Breaking Boundaries Abroad (Brazil)

To explore the shifting and fluid nature of global borders, Prof. Medina traveled with a group of A&S undergraduates to Brazil in the Summer of 2016.

This story appeared in The Thinker, the newsletter of the UofL College of Arts and Sciences. Fall 2016.Students taken part in the Brazilian Studies Program during a visit to an after-school program in the state of São Paulo.

 Boundaries are used to delineate geographic areas, economic and social class, gender, race, education, and nearly every other detail of our lives. These boundaries give the illusion that life is predictable and easily defined. But Prof. Manuel Medina (Classical & Modern Languages) seeks to impress upon his students that boundaries rarely line up neatly, and are constantly being redrawn .

"Different worlds share the same space, and perceptions are often false," said Medina, whose research focuses on urban theory as it relates to spaces, particularly in the arts.

To explore the shifting and fluid nature of global borders, Prof.
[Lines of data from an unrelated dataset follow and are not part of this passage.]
(* ===== verification/UserDirectory.v ===== *)
(** * The directory of users ([services/UserService.ts], [routes/users.ts], [routes/auth/register.ts])

    Creation of an account with its employee number, the update with its log, the
    listing, the counts and the bundle of the start page.  A statement that fails inside
    a transaction leaves it aborted: PostgreSQL refuses every further statement until the
    rollback.  Keys, random letters, the cast to [uuid], the hash of a password and the
    numbers other transactions commit meanwhile are arguments. *)

From S2P Require Import Prelude JsMap JsStrings JsNumbers OrderBy ModuleRegistry PermissionService AppCodes Sessions QueryBuilder.
Local Open Scope Z_scope.

(** ** Tables *)

Record user_row := {
  du_id : string; du_username : string; du_password : string; du_name : string; du_email : string; du_department : option string;
  du_job_title : option string; du_role : string; du_unit : option string; du_manager : option string; du_scope : option string;
  du_phone : option string; du_notes : option string; du_role_id : option string; du_status : string; du_employee : option string;
  du_requires_change : bool; du_requires_2fa : bool; du_session_version : Z; du_last_login : option Z }.
Record org_entity := { oe_code : option string; oe_name_ar : option string; oe_name_en : option string }.
Record change_log := { cl_target : string; cl_actor : string; cl_old_role : string; cl_new_role : string; cl_reason : string }.

(** Calls of the other services, in order: an automation event, the permission notice of a
    recipient, the invalidation of an account, an entry of the audit trail. *)
Inductive service_call :=
  | Event (name subject : string) | Notice (recipient details : string) | Invalidate (id : string) | Audit (user action details : string).

Record directory := {
  dr_users : list user_row; dr_roles : list (string * string); dr_entities : option (list org_entity); dr_changes : list change_log;
  dr_calls : list service_call;
  dr_aborted : bool; dr_next : nat; dr_random : nat }.
Abbreviation dir_action := (action app_error directory).

Definition with_users (l : list user_row) (s : directory) : directory :=
  {| dr_users := l; dr_roles := s.(dr_roles); dr_entities := s.(dr_entities); dr_changes := s.(dr_changes); dr_calls := s.(dr_calls);
     dr_aborted := s.(dr_aborted); dr_next := s.(dr_next); dr_random := s.(dr_random) |}.
Definition with_aborted (b : bool) (s : directory) : directory :=
  {| dr_users := s.(dr_users); dr_roles := s.(dr_roles); dr_entities := s.(dr_entities); dr_changes := s.(dr_changes); dr_calls := s.(dr_calls);
     dr_aborted := b; dr_next := s.(dr_next); dr_random := s.(dr_random) |}.
Definition with_made (next random : nat) (s : directory) : directory :=
  {| dr_users := s.(dr_users); dr_roles := s.(dr_roles); dr_entities := s.(dr_entities); dr_changes := s.(dr_changes); dr_calls := s.(dr_calls);
     dr_aborted := s.(dr_aborted); dr_next := next; dr_random := random |}.
Definition with_log (changes : list change_log) (calls : list service_call) (s : directory) : directory :=
  {| dr_users := s.(dr_users); dr_roles := s.(dr_roles); dr_entities := s.(dr_entities); dr_changes := changes; dr_calls := calls;
     dr_aborted := s.(dr_aborted); dr_next := s.(dr_next); dr_random := s.(dr_random) |}.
Medina traveled with a group of A&S undergraduates to Brazil this summer. The trip allowed students to earn credit for courses in the Departments of Classical & Modern Languages and Comparative Humanities, serve in community service projects, participate in outreach work with at-risk students in a local school, and visit several social justice projects.

In additi n, Prof. Charles Nasby, technical production supervisor in the Department of Theatre Arts, and several theatre arts undergraduates attended and conducted workshops at Brazil's UNESP's Institute of Fine Arts.

"Students perceptions of themselves and the world around them changed so dramatically during those four weeks in Brazil," Medina said. "This experience had an enormous impact on their future."